“¿Estás aquí solo?” El tono de Daniel era compasivo.
Ella asintió solemnemente. «Mis padres se fueron y nunca regresaron. Nos quedamos en un albergue, pero querían separarnos, así que nos fuimos».
Daniel sintió que le dolía el corazón al oír sus palabras, un recuerdo familiar lo atormentaba. “¿Huiste para proteger a Ben?”
Kayla asintió. Sus pequeños hombros soportaban el peso de la adultez, mucho más allá de su edad.
El Sr. Oliver intervino con dureza. «Señor, probablemente esté robando. No debería alentar esto».
Daniel lo ignoró, concentrándose solo en Kayla. Metió la mano en su billetera, sacó varios billetes y se los ofreció.

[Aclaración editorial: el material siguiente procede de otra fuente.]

(** C8, amended. For every job whose name is neither
    ['task-status-update'] nor ['overdue-tasks-notification'], whatever
    its data and [attemptsMade], [process] returns
    [{ success: false, error: 'Unknown job type' }]; it throws nothing,
    so the job is not delivered again. *)
Theorem C8_unknown_job_type :
  forall (statuses : list Js.Val) (inProgress : Js.Val)
         (updateStatus : Js.Val -> Js.Val -> Js.Outcome Js.Exn TaskProcessorService.Task)
         (job : TaskProcessorService.Job),
    TaskProcessorService.name job <> "task-status-update" ->
    TaskProcessorService.name job <> "overdue-tasks-notification" ->
    TaskProcessorService.process statuses inProgress updateStatus job =
      Js.Returned [("success", Js.VBool false); ("error", Js.VStr "Unknown job type")].
Proof.
  intros statuses inProgress updateStatus job H1 H2.
  unfold TaskProcessorService.process, TaskProcessorService.dispatch.
  destruct (String.eqb_spec (TaskProcessorService.name job) "task-status-update");
    [contradiction|].
  destruct (String.eqb_spec (TaskProcessorService.name job) "overdue-tasks-notification");
    [contradiction|].
  reflexivity.
Qed.

Lemma C8_witness :
  TaskProcessorService.process Samples.statusNames (Js.VStr "IN_PROGRESS")
    Samples.taskUpdated
    {| TaskProcessorService.id := Js.VStr "43";
       TaskProcessorService.name := "send-reminder";
       TaskProcessorService.data := None;
       TaskProcessorService.attemptsMade := 7 |} =
  Js.Returned [("success", Js.VBool false); ("error", Js.VStr "Unknown job type")].
Proof.
  apply (C8_unknown_job_type Samples.statusNames (Js.VStr "IN_PROGRESS")
           Samples.taskUpdated); discriminate.
Defined.
(** * SEC filings pipeline: segmentation, metric extraction, indexing keys,
      filter translation and result reconciliation

    A shallow embedding of [src/data/processor.py] (SECDocumentProcessor),
    of [src/storage/vector_store.py] (VectorStore) and of the two methods of
    [test_system.py] (SECAnalyzer) that query the store, [analyze_topic]
    and [_organize_results].

    Modelling conventions.
    - A Python [str] is a [string]; one [ascii] stands for one character, so
      the texts covered are those over the code points below 256.
    - Python's [re] is embedded as a backtracking matcher over a small
      pattern syntax; each pattern of the source is transcribed construct by
      construct.
    - A Python [float] obtained from a decimal literal is the rational the
      literal denotes (type [Q], kept in lowest terms); binary rounding is
      not modelled.
    - Exceptions are results in [option]: [None] is a raised exception.
    - The metadata dictionaries handed to the reconciler are objects in a
      store addressed by references, because the source updates them in
      place. *)

From Stdlib Require Import ZArith QArith Ascii String List Lia Bool.
From stdpp Require Import gmap strings list pretty.

Local Open Scope list_scope.

(** ** Strings *)

Definition nl : ascii := "010"%char.
Definition NL : string := String nl "".

Definition str_nonempty (s : string) : bool :=
  match s with EmptyString => false | String _ _ => true end.

(** [s[:n]] *)
Fixpoint str_take (n : nat) (s : string) : string :=
  match n, s with
  | S n', String c s' => String c (str_take n' s')
  | _, _ => EmptyString
  end.
Global Arguments str_take : simpl never.

(** [sep.join(l)] *)
Fixpoint str_join (sep : string) (l : list string) : string :=
  match l with
  | [] => ""
  | [x] => x
  | x :: rest => x +:+ sep +:+ str_join sep rest
  end.

(** [s.split(c)] for a one-character separator: never returns the empty
    list, [''.split(c) = ['']]. *)
Fixpoint str_split (c : ascii) (s : string) : list string :=
  match s with
  | EmptyString => [""]
  | String a s' =>
      if Ascii.eqb a c then "" :: str_split c s'
      else match str_split c s' with
           | l :: ls => String a l :: ls
           | [] => [String a ""]
           end
  end.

Kayla miró el dinero, pero negó con la cabeza con decisión. “Solo quiero leche, señor”.
Daniel sonrió suavemente, impresionado por su integridad. “¿Y si le ofreciera algo más que leche?”
Kayla entrecerró los ojos con curiosidad. “¿Cómo qué?”
—Como si fuera una casualidad —respondió Daniel, levantándose y volviéndose hacia la cajera con decisión—. Se van conmigo. Llama a quien quieras. Yo me hago cargo de ellos.
Los ojos de Kayla se abrieron de par en par, sorprendida. “¿Por qué nos ayudas?”
Daniel sostuvo su mirada seria. “Porque hace mucho tiempo, estuve en tu lugar”.
En cuestión de minutos, Kayla se encontraba en un coche elegante y cómodo, sosteniendo a Ben con seguridad mientras Daniel, en silencio, hacía los preparativos. Médicos, abogados y asistentes se pusieron manos a la obra, organizando todo lo necesario para recibir a dos niños vulnerables en el lujoso ático de Daniel.
Esa noche, después de un baño caliente y una cena abundante, Kayla se sentó envuelta en una suave bata, observando a Ben dormir plácidamente en una cuna segura y cálida. Daniel tocó suavemente la puerta antes de entrar en la habitación de invitados.